BACKGROUND: The proto-oncogene c-kit encodes a transmembrane tyrosine kinase growth factor receptor. Studies have shown that c-kit is highly expressed in normal breast epithelium, but expression is decreased in primary breast cancer. Cyclooxygenase-2 (COX-2) is an inducible enzyme that converts arachidonic acid to prostaglandins. Expression of COX-2 has been reported in malignant tumors including breast cancer. We evaluated the expression of c-kit and COX-2 in benign and malignant lesions of the breast to assess the roles of these proteins in cancer initiation and progression.
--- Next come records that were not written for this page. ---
(** X12.  The import of a ['.trc'] file that loads, with a non-zero
    decimation factor, trajectory names that each resolve to the marker
    created for them, and columns in range for every trajectory, returns
    normally: the scene has the target frame rate and one more collection,
    linked last, whose objects are the created markers, each with the
    retained samples of its own trajectory recorded on it. *)
Theorem import_trc_succeeds :
  forall (fs : string -> option string)
         (np_loadtxt : string -> nat -> result ndarray)
         (host_name : list string -> string -> string)
         (c3d_import : string -> scene -> scene * result unit)
         (trc_path direction : string) (target_framerate : Z) (s : scene)
         (data : matrix) (names : list string) (len fps k : Z)
         (ns : list Z) (all_locs : list (list vec3)),
    PyStr.endswith trc_path ".trc" = true ->
    load_trc fs np_loadtxt trc_path = Ok (data, names) ->
    frame_rates data target_framerate = Ok (len, fps, k) ->
    py_range 0 len k = Ok ns ->
    let created := created_markers host_name (scene_object_names s) names in
    resolves_to_own (enumerate names) created = true ->
    all_sample_locations direction data ns (enumerate names) = Ok all_locs ->
    import_trc fs np_loadtxt host_name c3d_import trc_path direction
      target_framerate s
    = ({| render_fps := target_framerate;
          scene_collections :=
            (scene_collections s
             ++ [mkCollection
                   (host_name (map coll_name (scene_collections s)) "markers")
                   (animate_all k ns created all_locs)])%list |},
       Ok tt).
Proof.
  intros fs np_loadtxt host_name c3d_import trc_path direction target s
    data names len fps k ns all_locs Hext Hload Hrates Hns created Hres Hlocs.
  exact (import_trc_run fs np_loadtxt host_name c3d_import trc_path direction
           target s data names len fps k ns all_locs
           Hext Hload Hrates Hns Hres Hlocs).
Qed.

Lemma import_trc_succeeds_witness :
  import_trc Demo.fs Demo.np_loadtxt Demo.host_name Demo.c3d_import
    "demo.trc" "zup" 1 Demo.scene0
  = ({| render_fps := 1;
        scene_collections :=
          [mkCollection "markers"
             (animate_all 2 [0; 2]
                (created_markers Demo.host_name [] ["A"; "B"])
                [[(1, - (3), 2); (13, - (15), 14)];
                 [(4, - (6), 5); (16, - (18), 17)]]%Q)] |},
     Ok tt).
Proof.
  exact (import_trc_succeeds Demo.fs Demo.np_loadtxt Demo.host_name
           Demo.c3d_import "demo.trc" "zup" 1 Demo.scene0
           (map (fun r => skipn 1 r) Demo.trc_rows) ["A"; "B"] 3 2 2 [0; 2]
           [[(1, - (3), 2); (13, - (15), 14)];
            [(4, - (6), 5); (16, - (18), 17)]]%Q
           eq_refl eq_refl eq_refl eq_refl eq_refl eq_refl).
Defined.

Lemma sample_location_inv (direction : string) (data : matrix) (n i : Z)
  (loc : vec3) :
  sample_location direction data n i = Ok loc ->
  exists a b c,
    at2 data n (3 * i + 1) = Ok a
    /\ at2 data n (3 * i + 2) = Ok b
    /\ at2 data n (3 * i + 3) = Ok c
    /\ loc = axis_remap direction (a, b, c).
Proof.
  unfold sample_location, axis_remap.
  destruct (String.eqb direction "zup").
  - destruct (at2 data n (3 * i + 1)) as [a|]; cbn [rbind]; [|discriminate].
    destruct (at2 data n (3 * i + 2)) as [b|]; cbn [rbind]; [|discriminate].
    destruct (at2 data n (3 * i + 3)) as [c|]; cbn [rbind]; [|discriminate].
    intros [= <-]. now exists a, b, c.
  - destruct (at2 data n (3 * i + 1)) as [a|]; cbn [rbind]; [|discriminate].
    destruct (at2 data n (3 * i + 3)) as [c|]; cbn [rbind]; [|discriminate].
    destruct (at2 data n (3 * i + 2)) as [b|]; cbn [rbind]; [|discriminate].
    intros [= <-]. now exists a, b, c.
Qed.

Lemma sample_locations_nth (direction : string) (data : matrix) (i : Z)
  (ns : list Z) (locs : list vec3) (j : nat) (n : Z) :
  sample_locations direction data i ns = Ok locs ->
  nth_error ns j = Some n ->
  exists loc,
    nth_error locs j = Some loc
    /\ nth_error (combine ns locs) j = Some (n, loc)
    /\ sample_location direction data n i = Ok loc.
Proof.
  revert locs j. induction ns as [|n0 ns IH]; intros locs j;
    cbn [sample_locations].
  - intros _ H. now destruct j.
  - destruct (sample_location direction data n0 i) as [loc0|] eqn:E0;
      cbn [rbind]; [|discriminate].
    destruct (sample_locations direction data i ns) as [ls|]; cbn [rbind];
      [|discriminate].
    intros [= <-]. destruct j as [|j]; cbn [nth_error combine].
    + intros [= <-]. now exists loc0.
    + intros Hj. exact (IH ls j eq_refl Hj).
Qed.

Lemma all_sample_locations_nth (direction : string) (data : matrix)
  (ns : list Z) (names : list string) :
  forall (i0 : Z) (all_locs : list (list vec3)) (i : nat),
    all_sample_locations direction data ns (enumerate_from i0 names)
    = Ok all_locs ->
    (i < List.length names)%nat ->
    exists locs,
      nth_error all_locs i = Some locs
      /\ sample_locations direction data (i0 + Z.of_nat i) ns = Ok locs.
Proof.
  induction names as [|m names IH]; intros i0 all_locs i;
    cbn [enumerate_from all_sample_locations fst List.length].
  - intros _ H. lia.
  - destruct (sample_locations direction data i0 ns) as [locs0|] eqn:E0;
      cbn [rbind]; [|discriminate].
    destruct (all_sample_locations direction data ns
                (enumerate_from (i0 + 1) names)) as [ls|] eqn:Els;
      cbn [rbind]; [|discriminate].
    intros [= <-] Hi. destruct i as [|i]; cbn [nth_error].
    + exists locs0. now rewrite Z.add_0_r.
    + destruct (IH (i0 + 1) ls i Els) as (locs & Hn & Hl); [lia|].
      exists locs. split; [exact Hn|].
      now replace (i0 + Z.of_nat (S i)) with (i0 + 1 + Z.of_nat i) by lia.
Qed.

Lemma animate_all_nth (k : Z) (ns : list Z) :
  forall (objs : list marker_object) (all_locs : list (list vec3)) (i : nat)
         (o : marker_object) (locs : list vec3),
    nth_error objs i = Some o ->
    nth_error all_locs i = Some locs ->
    nth_error (animate_all k ns objs all_locs) i
    = Some (apply_samples k (combine ns locs) o).
Proof.
  induction objs as [|x objs IH]; intros [|ls0 ls] [|i] o locs;
    cbn [nth_error animate_all]; try discriminate.
  - now intros [= ->] [= ->].
  - apply IH.
Qed.

Lemma animate_all_length (k : Z) (ns : list Z) :
  forall (objs : list marker_object) (all_locs : list (list vec3)),
    List.length (animate_all k ns objs all_locs) = List.length objs.
Proof.
  induction objs as [|o objs IH]; intros [|locs ls]; cbn [animate_all];
    try reflexivity.
  cbn [List.length]. now rewrite IH.
Qed.

(** The keyframes of the marker at position [i] once every marker has been
    given the samples of its own trajectory. *)
Lemma animate_all_keyframes
  (host_name : list string -> string -> string)
  (taken names : list string) (direction : string) (data : matrix)
  (k : Z) (ns : list Z) (all_locs : list (list vec3)) (i : nat) :
  all_sample_locations direction data ns (enumerate names) = Ok all_locs ->
  (i < List.length names)%nat ->
  exists o' : marker_object,
    nth_error (animate_all k ns (created_markers host_name taken names)
                 all_locs) i
    = Some o'
    /\ List.length (ob_keyframes o') = List.length ns
    /\ (forall (j : nat) (n : Z),
           nth_error ns j = Some n ->
           exists a b c : Q,
             at2 data n (3 * Z.of_nat i + 1) = Ok a
             /\ at2 data n (3 * Z.of_nat i + 2) = Ok b
             /\ at2 data n (3 * Z.of_nat i + 3) = Ok c
             /\ nth_error (ob_keyframes o') j
                = Some (Z.quot n k + 1, axis_remap direction (a, b, c))).
Proof.
  intros Hlocs Hi.
  destruct (all_sample_locations_nth direction data ns names 0 all_locs i
              Hlocs Hi) as (locs & Hn & Hl).
  rewrite Z.add_0_l in Hl.
  destruct (created_markers_fresh host_name taken names) as [Hlen Hfresh].
  destruct (nth_error (created_markers host_name taken names) i) as [o|] eqn:Eo;
    [|apply nth_error_None in Eo; lia].
  assert (Hk : ob_keyframes o = []).
  { exact (proj1 (proj1 (Forall_forall _ _) Hfresh o (nth_error_In _ _ Eo))). }
  exists (apply_samples k (combine ns locs) o).
  split; [exact (animate_all_nth k ns _ _ _ _ _ Eo Hn)|].
  rewrite apply_samples_keyframes, Hk. cbn [app]. split.
  - rewrite length_map, length_combine.
    rewrite (sample_locations_length _ _ _ _ _ Hl). apply Nat.min_id.
  - intros j n Hj.
    destruct (sample_locations_nth _ _ _ _ _ _ _ Hl Hj) as (loc & _ & Hc & Hs).
    destruct (sample_location_inv _ _ _ _ _ Hs) as (a & b & c & Ha & Hb & Hc' & ->).
    exists a, b, c. repeat split; try assumption.
    rewrite nth_error_map, Hc. reflexivity.
Qed.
METHODS: We characterized 20 benign lesions, 20 intraductal carcinomas and 70 invasive breast carcinomas. Immunohistochemical staining for c-kit and COX-2 was performed. RESULTS: Expression of c-kit was detected in 75% of the benign breast lesions, 40% of the intraductal carcinomas and 10% of the invasive carcinomas. COX-2 expression was observed in 80% of the benign lesions, 70% of the intraductal carcinomas and 52% of the invasive carcinomas. Expression of c-kit was significantly correlated with tumor size (p=0.02). COX-2 expression was significantly correlated with negative expression of estrogen receptor and progesterone receptor (p=0.02, p=0.04), Her-2/neu expression (p=0.008) and the high proliferation index (p=0.0002). CONCLUSIONS: Our results suggest that c-kit and COX-2 might be involved in malignant transformation of the mammary epithelium and tumor progression. It is suggested that c-kit and COX-2 can be used as predictive markers and therapeutic targets.